On July 25, less than a week after the eight Biennial artists requested the withdrawal of their work, Kanders announced his resignation from the Whitney’s board, ceasing any plans to physically remove artists’ work. This action was a triumph for all those who were outspoken about his removal but left open many questions about where boundaries laid in the ethics of museum funding, not to speak of Safariland’s continued manufacturing of military products that are used for state repression. But there was no denying how the 2019 Biennial would always be remembered to some degree as the “Tear Gas Biennial.”
To some, this firestorm detracted attention from the historic representation of artists of color in that year’s Biennial. But museum diversity and Kanders’ presence on the museum’s board should not be seen separately. To borrow a term from Gavin Grindon’s May 2020 New York Times editorial, museums give “social licenses” to their funders that paint them as benevolent and cultured members of society. Following this logic, protestors against Kanders were not just “cancelling” him as a lone individual; they were thinking systematically about how his presence on a prestigious museum board legitimized and normalized the wealth he earns from selling military equipment that is used against marginalized peoples around the world. Seen through this broad framework, it is ironic and even disparaging that Biennial artists were asked to share their work that presents and celebrates their diverse identities in a space that contributes to the normalization of state violence and oppression.

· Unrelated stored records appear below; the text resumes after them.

Lemma storeFragments_spec (frags : list (Z * Z * list byte * Z)) : forall d : t A,
  Forall (fun f => fst (fst (fst f)) <> 0) frags ->
  partialPollResult (deviceIdentPolling (storeFragments d frags))
  = partialPollResult (deviceIdentPolling d) ++ concat (map (fun f => snd (fst f)) frags)
  /\ dataAggregator (storeFragments d frags) = dataAggregator d
  /\ offlineData (storeFragments d frags) = offlineData d
  /\ _offlineSeq (storeFragments d frags) = _offlineSeq d
  /\ _offlineBufferPaused (storeFragments d frags) = _offlineBufferPaused d.
Proof.
  induction frags as [|[[[idx tm] frag] pause] rest IH]; intros d Hall.
  - cbn. rewrite app_nil_r. repeat split.
  - inversion Hall as [|? ? Hidx Hrest]; subst. cbn [fst snd] in Hidx.
    cbn [storeFragments]. rewrite storePollResults_fragment by assumption. cbn [snd].
    match goal with |- context [storeFragments ?d' rest] =>
      destruct (IH d' Hrest) as (-> & -> & -> & -> & ->)
    end.
    cbn [deviceIdentPolling partialPollResult dataAggregator offlineData _offlineSeq
         _offlineBufferPaused map concat fst snd].
    rewrite <- app_assoc. repeat split.
Qed.

Lemma storePollResults_complete (d : t A) timeNowUs result pause :
  storePollResults d 0 timeNowUs result pause
  = storeCompleted d
      (mkPolling (pollIntervalUs (deviceIdentPolling d))
                 (partialPollPauseAfterSendMs (deviceIdentPolling d))
                 (partialPollNextReqIdx (deviceIdentPolling d))
                 (lastPollTimeUs (deviceIdentPolling d))
                 (pollReqs (deviceIdentPolling d)) [])
      timeNowUs (partialPollResult (deviceIdentPolling d) ++ result).
Proof.
  unfold storePollResults, getPartialPollResultsAndClear. cbn [Z.eqb negb].
  destruct (deviceIdentPolling d) as [pi pp pn pl pr acc].
  cbn [partialPollResult pollIntervalUs partialPollPauseAfterSendMs
       partialPollNextReqIdx lastPollTimeUs pollReqs].
  destruct acc; reflexivity.
Qed.

(** C6 (amended).  [storePollResults] with [nextReqIdx <> 0] returns
    [true], appends the fragment to the partial-poll accumulator, records
    [nextReqIdx] and the pause, and leaves the aggregator, the RAM ring and
    [offlineSeq] alone.  [storePollResults] with [nextReqIdx = 0] after a
    run of such fragments hands the concatenation of the accumulator, the
    fragments and the new result to the aggregator as one sample (whose
    answer is the return value), clears the accumulator and increments
    [offlineSeq]; it puts that concatenation into the RAM ring, under the
    old [offlineSeq], only when the ring is configured and buffering is not
    paused, and otherwise leaves the ring as it was. *)
Theorem storePollResults_assembles_fragments
    (d : t A) (frags : list (Z * Z * list byte * Z)) (timeNowUs : Z)
    (result : list byte) (pause : Z)
    (Hfrags : Forall (fun f => fst (fst (fst f)) <> 0) frags) :
  let d1 := storeFragments d frags in
  let whole := partialPollResult (deviceIdentPolling d)
               ++ concat (map (fun f => snd (fst f)) frags) ++ result in
  let d2 := snd (storePollResults d1 0 timeNowUs result pause) in
  (forall nextReqIdx t frag p,
     nextReqIdx <> 0 ->
     let r := storePollResults d nextReqIdx t frag p in
     fst r = true
     /\ partialPollResult (deviceIdentPolling (snd r))
        = partialPollResult (deviceIdentPolling d) ++ frag
     /\ partialPollNextReqIdx (deviceIdentPolling (snd r)) = nextReqIdx
     /\ partialPollPauseAfterSendMs (deviceIdentPolling (snd r)) = p
     /\ dataAggregator (snd r) = dataAggregator d
     /\ offlineData (snd r) = offlineData d
     /\ _offlineSeq (snd r) = _offlineSeq d)
  /\ dataAggregator d1 = dataAggregator d
  /\ offlineData d1 = offlineData d
  /\ _offlineSeq d1 = _offlineSeq d
  /\ fst (storePollResults d1 0 timeNowUs result pause)
     = fst (agg_put (dataAggregator d) timeNowUs whole)
  /\ dataAggregator d2 = snd (agg_put (dataAggregator d) timeNowUs whole)
  /\ partialPollResult (deviceIdentPolling d2) = []
  /\ _offlineSeq d2 = u32 (_offlineSeq d + 1)
  /\ offlineData d2
     = (if OfflineDataStore.isConfigured (offlineData d) && negb (_offlineBufferPaused d)
        then snd (OfflineDataStore.put (offlineData d) timeNowUs (_offlineSeq d) whole)
        else offlineData d).
Proof.
  cbv zeta. split.
  - intros nextReqIdx t frag p Hne. rewrite storePollResults_fragment by assumption.
    cbn. repeat split.
  - destruct (storeFragments_spec frags d Hfrags) as (Hacc & Hagg & Hring & Hseq & Hpaused).
    rewrite storePollResults_complete.
    unfold storeCompleted. rewrite Hacc, Hagg, Hring, Hseq, Hpaused, <- app_assoc.
    destruct (agg_put (dataAggregator d) timeNowUs _) as [aggOk agg].
    cbn [fst snd dataAggregator deviceIdentPolling partialPollResult _offlineSeq offlineData].
    repeat split.
Qed.

End Device.

Section DeviceExamples.

Import DeviceStatus.
(** * mangadex.url_models: the HTTP request gateway [URLRequest]

    A shallow embedding of [mangadex/url_models.py] and the properties of
    its behaviour: parameter encoding, method dispatch, response
    interpretation and the shared session.

    Conventions of the embedding.
    - A Python [str] is a Rocq [string] holding the UTF-8 encoding of the
      text; a Python [bytes] is a [list byte].  [bytes.decode("utf-8")] is
      therefore a validity check followed by a change of type, and it fails
      (UnicodeDecodeError) on ill-formed input as the strict codec does.
    - A Python [dict] is an association list in insertion order; a dict has
      no duplicate keys ([dict_wf]).
    - Exceptions are values of [exn]; a call returns [Raise e] or [Return a]
      together with the new world.  The world holds the class attribute
      [URLRequest._session], the object allocator and the trace of calls
      made to the outside (transport, logging, JSON decoder).
    - The limits of the interpreter that a caller can reach with a long
      number or a deep body, the recursion limit and the digit limit of
      [int], are a parameter [limits] of everything that runs
      [json.loads] or [urlencode]. *)

From Stdlib Require Import String Ascii List ZArith NArith Lia Bool.
From Stdlib Require Import Strings.Byte DecimalString.
Import ListNotations.

Open Scope string_scope.
Open Scope list_scope.

(* ================================================================= *)
(** ** Text and bytes *)

Definition bytes := list byte.

Definition encode_utf8 (s : string) : bytes := list_byte_of_string s.

Definition in_range (lo hi : N) (b : byte) : bool :=
  (lo <=? Byte.to_N b)%N && (Byte.to_N b <=? hi)%N.

(** A continuation byte. *)
Definition cont (b : byte) : bool := in_range 128 191 b.

(** Well-formed UTF-8 (Unicode, table 3-7), one code point after the
    other: no overlong forms, no surrogates, nothing above U+10FFFF. *)
Fixpoint utf8_valid (bs : bytes) : bool :=
  match bs with
  | [] => true
  | b0 :: r0 =>
      if in_range 0 127 b0 then utf8_valid r0
      else match r0 with
      | [] => false
      | b1 :: r1 =>
          if in_range 194 223 b0 then cont b1 && utf8_valid r1
          else match r1 with
          | [] => false
          | b2 :: r2 =>
              if in_range 224 224 b0 then in_range 160 191 b1 && cont b2 && utf8_valid r2
              else if in_range 225 236 b0 then cont b1 && cont b2 && utf8_valid r2
              else if in_range 237 237 b0 then in_range 128 159 b1 && cont b2 && utf8_valid r2
              else if in_range 238 239 b0 then cont b1 && cont b2 && utf8_valid r2
              else match r2 with
              | [] => false
              | b3 :: r3 =>
                  if in_range 240 240 b0 then in_range 144 191 b1 && cont b2 && cont b3 && utf8_valid r3
                  else if in_range 241 243 b0 then cont b1 && cont b2 && cont b3 && utf8_valid r3
                  else if in_range 244 244 b0 then in_range 128 143 b1 && cont b2 && cont b3 && utf8_valid r3
                  else false
              end
          end
      end
  end.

The Museum as Site of and for Reckoning
The action against and ultimate resignation of Kanders was arguably the most closely watched controversy in the art world in 2019. But its occurrence wasn’t a surprise –– each year brings its host of clashes that rally against museums’ institutionalized exclusivity –– nor was it a symptom of a recent “trend.” In her excellent 2018 book Whitewalling: Art, Race & Protest in 3 Acts, Aruna D’Souza traces how the present-day museums controversies are mirrored in 1969 protests by Black artists and activists against the Metropolitan Museum of Art’s exhibition Harlem on My Mind. The exhibition failed on many levels to genuinely incorporate the Black lives it put on display, an imbalance that can still be seen fifty-one years later in the overwhelming lack of racial diversity of many museums’ senior leadership and curatorial staff.
I imagine that many high-ranking museum officials secretly wiped their brows at the end of 2019, relieved that their institution had not been the center of a racial controversy that year that would’ve required crafting a PR strategy to reinforce their image as a museum that welcomes a “broad public.” But in 2020, no institution is exempt from scrutiny. In an irreversible watershed moment, museums are being held accountable by their employees and members of the public who demand that they go beyond mere messages of support and implement tangible changes. In the midst of a pandemic, protests have effectively gone virtual with accounts such as @changethemuseum providing open spaces for museum employees to share their personal experiences with racism and exclusion. And anyone with access to the Internet can turn an institution’s social media page into a site of protest and disruption, using the comment section to directly challenge statements they make about their action towards racial justice.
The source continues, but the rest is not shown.